Bots are automated programs that run independently to perform a series of specific tasks, for example, collecting data. Sophisticated bots can handle complicated interactive situations. More advanced programs feature self-learning capabilities that can address automated threats against traditional security models.

Positive Impact: Business Acceleration

Automated software applications can streamline processes and positively impact overall business performance. They replace tedious human tasks and speed up processes that depend on large volumes of information, thus contributing to overall business efficiency and agility.

Good bots include:

  • Crawlers — are used by search engines and contribute to SEO and SEM efforts
  • Chatbots — automate and extend customer service and first response
  • Fetchers — collect data from multiple locations (for instance, live sporting events)
  • Pricers — compare pricing information from different services
  • Traders — are used in commercial systems to find the best quote or rate for a transaction

[You may also like: Bot or Not? Distinguishing Between the Good, the Bad & the Ugly]

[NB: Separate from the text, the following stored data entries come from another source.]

Context {Rng : Type} {error : Type} (Error : error -> string).
Context (rollDice : string -> Rng -> (rollResult + error) * Rng).
Context (GetUser : string -> User + AppError).
Context (diceBotID : string).

Local Abbreviation post := (generateDicePost Error rollDice GetUser diceBotID).
Local Abbreviation loop := (rollLoop Error rollDice).

(** C1, as amended.  When a query is evaluated with success, the total
    the loop leaves in [sum], which is the number shown in bold, is the
    sum of every roll of every numeric result and of every modifier
    value, reduced to the 64-bit [int] of Go; it is that sum exactly
    whenever the sum fits in an [int]. *)
Theorem total_is_wrapped_sum
  (query userID channelID rootID : string) (g g' : Rng) (user : User)
  (p : Post) :
  GetUser userID = inl user ->
  post query userID channelID rootID g = (inl p, g') ->
  exists rs st,
    Evaluate rollDice query g = (inl (rs, total rs), g')
    /\ loop 0%nat (Go.Fields (defaultQuery query))
          (initState (length (Go.Fields (defaultQuery query)))) g
        = (inl st, g')
    /\ sum st = Go.wrap (total rs)
    /\ (Go.isInt (total rs) -> sum st = total rs)
    /\ Message p
       = summary (displayNameOf user) (defaultQuery query) (sum st)
           (singleResultCount st) (filterEmptyString (formattedRollDetails st)).
Proof.
  intros Huser Hpost.
  destruct (generateDicePost_post _ _ _ _ _ _ _ _ _ _ _ _ Huser Hpost)
    as (rs & st & Hev & Htok & Hrun & Hs & Hn & Hd & Hm).
  exists rs, st. repeat split; try assumption.
  - intros Hint. rewrite Hs. now apply wrap_id.
  - rewrite Hm, Hs, Hn, Hd, filterEmptyString_filter.
    now rewrite (slots_filter _ _ (evalTokens_requests _ _ _ _ _ Htok)).
Qed.

(** C2, as amended.  When a query holds a request that [rollDice]
    refuses, the evaluation fails: no post and no result is returned,
    and the error is made of the message of [rollDice] for the first
    request it refused, followed by the pointer to the help.  The
    requests before that one have been rolled, and the random source is
    left as they and the refused request left it. *)
Theorem invalid_request_aborts
  (query userID channelID rootID : string) (g : Rng) (user : User)
  (token : string) :
  GetUser userID = inl user ->
  In token (Go.Fields query) ->
  token <> "sum" ->
  (forall g0, exists err g1, rollDice token g0 = (inr err, g1)) ->
  exists (before : list string) (first : string) (rest : list string)
         (rs : list (string * rollResult)) (err : error) (g1 g2 : Rng),
    Go.Fields query = (before ++ first :: rest)%list
    /\ first <> "sum"
    /\ evalTokens rollDice before g = (inl rs, g1)
    /\ rollDice first g1 = (inr err, g2)
    /\ Evaluate rollDice query g = (inr (InvalidRequest first err), g2)
    /\ post query userID channelID rootID g
       = (inr (appError (Error err +:+ helpSuffix) (Some (Error err))), g2).
Proof.
  intros Huser Hin Hne Hbad.
  assert (Hnb : Go.TrimSpace query <> EmptyString).
  { intros Hb. apply Fields_nil_iff_blank in Hb. rewrite Hb in Hin.
    destruct Hin. }
  assert (Hq : query <> "sum").
  { intros ->. destruct Hin as [<- | []]. now apply Hne. }
  destruct (evalTokens_refused rollDice _ _ Hin Hne Hbad g)
    as (first & err & g2 & Hev).
  destruct (evalTokens_first_failure rollDice _ _ _ _ _ Hev)
    as (before & rest & rs & g1 & HF & Hfirst & Hb & Hr).
  assert (HE : Evaluate rollDice query g
               = (inr (InvalidRequest first err), g2)).
  { unfold Evaluate. fold (defaultQuery query).
    rewrite (defaultQuery_nonblank _ Hnb).
    apply String.eqb_neq in Hq. rewrite Hq, Hev.
    destruct (Go.Fields query); [destruct Hin | reflexivity]. }
  exists before, first, rest, rs, err, g1, g2.
  repeat split; try assumption.
  now rewrite (generateDicePost_Evaluate _ _ _ _ _ _ _ _ _ _ Huser), HE.
Qed.

(** C3, as amended.  The evaluation fails with the error of the empty
    request exactly when the query is the keyword [sum] alone, and then
    the random source is untouched.  (A blank query is given the
    default request, and the list of requests is never empty.) *)
Theorem empty_request_iff
  (query userID channelID rootID : string) (g : Rng) (user : User) :
  GetUser userID = inl user ->
  ((post query userID channelID rootID g).1
     = inr (appError emptyRequestMessage None) <-> query = "sum")
  /\ ((Evaluate rollDice query g).1 = inr EmptyRequest <-> query = "sum")
  /\ (query = "sum" -> (post query userID channelID rootID g).2 = g).
Proof.
  intros Huser.
  rewrite (generateDicePost_Evaluate _ _ _ _ _ _ _ _ _ _ Huser).
  pose proof (Fields_defaultQuery query) as HF.
  pose proof (defaultQuery_sum query) as Hsum.
  unfold Evaluate. fold (defaultQuery query).
  destruct (Go.Fields (defaultQuery query)) as [|t ts]; [contradiction|].
  destruct (String.eqb (defaultQuery query) "sum") eqn:Hq.
  - apply String.eqb_eq in Hq. apply Hsum in Hq. simpl. tauto.
  - apply String.eqb_neq in Hq.
    assert (Hns : query <> "sum") by (intros H; apply Hq, Hsum, H).
    destruct (evalTokens rollDice (t :: ts) g) as [[rs|[token err]] g1];
      simpl; repeat split; try discriminate; try contradiction.
    intros H. unfold invalidRequestError, appError in H.
    injection H as Hid Hdet. rewrite Hdet in Hid. discriminate.
Qed.

(** C4.  A query that is empty once its white space is removed is
    answered as the query [100] is, from the same state of the random
    source: the same post or the same error, and the same state of the
    random source afterwards. *)
Theorem blank_query_is_100
  (query userID channelID rootID : string) (g : Rng) :
  Go.TrimSpace query = EmptyString ->
  post query userID channelID rootID g = post "100" userID channelID rootID g
  /\ Evaluate rollDice query g = Evaluate rollDice "100" g.
Proof.
  intros Hblank. unfold generateDicePost, Evaluate.
  fold (defaultQuery query). fold (defaultQuery "100").
  now rewrite (defaultQuery_blank _ Hblank).
Qed.

(** C5, as amended.  The breakdown is appended to the message exactly
    when more than one die was rolled over the whole query, counted
    over the numeric results (a count that fits in an [int]).  The
    number of requests plays no part: several requests that roll one
    die or none between them show the total alone. *)
Theorem breakdown_iff_several_dice
  (query userID channelID rootID : string) (g g' : Rng) (user : User)
  (p : Post) :
  GetUser userID = inl user ->
  post query userID channelID rootID g = (inl p, g') ->
  exists rs,
    Evaluate rollDice query g = (inl (rs, total rs), g')
    /\ (diceRolled rs <= Go.maxInt ->
        let text :=
          header (displayNameOf user) (defaultQuery query)
            +:+ boldSum (Go.wrap (total rs)) in
        (1 < diceRolled rs ->
         Message p
         = text +:+ Go.newline +:+ "- "
             +:+ Go.Join (map detailLine rs) (Go.newline +:+ "- "))
        /\ (diceRolled rs <= 1 -> Message p = text)
        /\ (Message p <> text <-> 1 < diceRolled rs)).
Proof.
  intros Huser Hpost.
  destruct (generateDicePost_post _ _ _ _ _ _ _ _ _ _ _ _ Huser Hpost)
    as (rs & st & Hev & Htok & Hrun & Hs & Hn & Hd & Hm).
  exists rs. split; [assumption|]. intros Hmax text.
  pose proof (diceRolled_nonneg rs) as H0.
  assert (Hw : Go.wrap (diceRolled rs) = diceRolled rs).
  { apply wrap_id. unfold Go.isInt, Go.minInt. lia. }
  rewrite Hm. unfold summary. rewrite Hw.
  fold (header (displayNameOf user) (defaultQuery query)).
  fold (boldSum (Go.wrap (total rs))). fold text.
  destruct (Z.ltb_spec 1 (diceRolled rs)) as [Hlt | Hle].
  - split; [reflexivity|]. split; [lia|]. split; [intros _; exact Hlt|].
    intros _ Heq. rewrite <- (append_nil_r text) in Heq at 2.
    apply append_cancel_l in Heq. discriminate.
  - split; [lia|]. split; [reflexivity|]. split; [|lia].
    intros Hneq. now contradiction Hneq.
Qed.

(** C6, as amended.  On success the message is one string: the header
    naming who rolls and what, then in bold the total the loop leaves in
    [sum], which is the sum of the results reduced to an [int], then
    nothing when at most one die was rolled, and otherwise a new line, a
    dash and the detail lines of the results, in their order, joined by
    new line and dash.  The header comes before the total in bold and
    nothing comes after the lines. *)
Theorem message_format
  (query userID channelID rootID : string) (g g' : Rng) (user : User)
  (p : Post) :
  GetUser userID = inl user ->
  post query userID channelID rootID g = (inl p, g') ->
  exists rs st,
    Evaluate rollDice query g = (inl (rs, total rs), g')
    /\ loop 0%nat (Go.Fields (defaultQuery query))
          (initState (length (Go.Fields (defaultQuery query)))) g
        = (inl st, g')
    /\ sum st = Go.wrap (total rs)
    /\ singleResultCount st = Go.wrap (diceRolled rs)
    /\ filterEmptyString (formattedRollDetails st) = map detailLine rs
    /\ Message p
       = "**" +:+ displayNameOf user +:+ "** rolls *" +:+ defaultQuery query
           +:+ "* = " +:+ "**" +:+ Go.Sprintf_d (sum st) +:+ "**"
           +:+ (if (1 <? singleResultCount st)%Z
                then Go.newline +:+ "- "
                       +:+ Go.Join (map detailLine rs) (Go.newline +:+ "- ")
                else EmptyString).
Proof.
  intros Huser Hpost.
  destruct (generateDicePost_post _ _ _ _ _ _ _ _ _ _ _ _ Huser Hpost)
    as (rs & st & Hev & Htok & Hrun & Hs & Hn & Hd & Hm).
  exists rs, st. repeat split; try assumption.
  - rewrite Hd, filterEmptyString_filter.
    now rewrite (slots_filter _ _ (evalTokens_requests _ _ _ _ _ Htok)).
  - rewrite Hm, Hs, Hn. unfold summary.
    destruct (1 <? Go.wrap (diceRolled rs))%Z.
    + now rewrite !append_assoc.
    + now rewrite !append_assoc, append_nil_r.
Qed.
(** X12 -- right after [restartGame], and in the state [initGame] builds, no
    obstacle and no coin of the lap overlaps the player, and none can before
    it has moved more than 14.35 towards the player. *)
Theorem fresh_lap_out_of_reach (s : GameService) (seed : nat) :
  let s1 := restartGame random s in
  let s0 := initGame random (newGameService seed) in
  (forall (o : Object3D) (dz : Q),
     In o (obstacles s1 ++ coins s1) -> dz <= 14.35 ->
     isPlayerColliding s1 (advance dz o) = false) /\
  (forall (o : Object3D) (dz : Q),
     In o (obstacles s0 ++ coins s0) -> dz <= 14.35 ->
     isPlayerColliding s0 (advance dz o) = false).
Proof.
  intros s1 s0. split; intros o dz Hin Hd.
  - destruct (restartGame_fields random s)
      as ((_ & _ & _ & _ & _ & Hp & _) & (_ & Eo & Ec) & _).
    fold s1 in Hp, Eo, Ec. rewrite Eo, Ec in Hin.
    apply placed_out_of_reach; [rewrite Hp; reflexivity | | exact Hd].
    apply (generated_placed random random_range s o Hin).
  - apply placed_out_of_reach; [reflexivity | | exact Hd].
    apply (generated_placed random random_range (newGameService seed) o Hin).
Qed.

End FreshLap.

Lemma fresh_lap_out_of_reach_witness :
  forallb (fun o => negb (isPlayerColliding sampleInit (advance 14 o)))
    (obstacles sampleInit ++ coins sampleInit) = true.
Proof.
  assert (Hd : 14 <= 14.35) by (vm_compute; discriminate).
  apply forallb_forall. intros o Hin. apply negb_true_iff.
  exact (proj2 (fresh_lap_out_of_reach sampleRandom sampleRandom_range
                  (newGameService 0) 0) o 14 Hin Hd).
Defined.

(** ** Lanes, there and back *)

(** X13 -- a step right followed by a step left brings the player back to the lane
    it started from, except from the rightmost lane, where the step right
    is lost to the clamp; and symmetrically. *)
Theorem moveLanes_back_and_forth (s : GameService) :
  (0 <= playerLane s <= 2)%Z ->
  playerLane (moveLanes (-1) (moveLanes 1 s)) =
    (if (playerLane s =? 2)%Z then 1%Z else playerLane s) /\
  playerLane (moveLanes 1 (moveLanes (-1) s)) =
    (if (playerLane s =? 0)%Z then 1%Z else playerLane s).
Proof.
  intros H. rewrite !moveLanes_lane.
  destruct (Z.eqb_spec (playerLane s) 2), (Z.eqb_spec (playerLane s) 0); lia.
Qed.

Lemma moveLanes_back_and_forth_witness :
  playerLane (moveLanes (-1) (moveLanes 1 groundedAtOrigin)) = 1%Z /\
  playerLane (moveLanes (-1) (moveLanes 1 (set_playerLane 2 groundedAtOrigin)))
    = 1%Z.
Proof.
  assert (H1 : (0 <= playerLane groundedAtOrigin <= 2)%Z)
    by (vm_compute; split; discriminate).
  assert (H2 : (0 <= playerLane (set_playerLane 2 groundedAtOrigin) <= 2)%Z)
    by (vm_compute; split; discriminate).
  exact (conj (proj1 (moveLanes_back_and_forth groundedAtOrigin H1))
              (proj1 (moveLanes_back_and_forth
                        (set_playerLane 2 groundedAtOrigin) H2))).
Defined.

(** ** Speed *)

(** X14 -- along every run of the game the speed is at least its base value 0.2. *)
Theorem speed_never_below_base
  (random : nat -> Q) (sinPi : Q -> Q) (seed : nat)
  (es : list GameComponent.Event) :
  0.2 <= speed (GameComponent.gameService
                  (GameComponent.run random sinPi es
                     (GameComponent.ngAfterViewInit random seed))).
Proof.
  pose proof (ngAfterViewInit_trackInv random seed) as H0.
  destruct (run_trackInv random sinPi es _ H0) as (_ & _ & Hv).
  exact Hv.
Qed.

Negative Impact: Security Risks

The Open Web Application Security Project (OWASP) lists 21 automated threats to applications that can be grouped together by business impacts:

  • Scraping and Data Theft — Bots try to access restricted areas in web applications to get a hold of sensitive data such as access credentials, payment information and intellectual property. One method of collecting such information is called web scraping. A common example for a web-scraping attack is against e-commerce sites where bots quickly hold or even fully clear the inventory.
  • Performance — Bots can impact the availability of a website, bringing it to a complete or partial denial-of-service state. The consumption of resources such as bandwidth or server CPU immediately leads to a deterioration in the customer experience, lower conversions and a bad image. Attacks can be large and volumetric (DDoS) or not (low and slow, buffer overflow).
  • Poisoning Analytics — When a significant portion of a website’s visitors are fictitious, expect biased figures such as fraudulent links. Compounding this issue is the fact that third-party tools designed to monitor website traffic often have difficulty filtering bot traffic.
  • Fraud and Account Takeover — With access to leaked databases such as Yahoo and LinkedIn, hackers use bots to run through usernames and passwords to gain access to accounts. Then they can access restricted files, inject scripts or make unauthorized transactions.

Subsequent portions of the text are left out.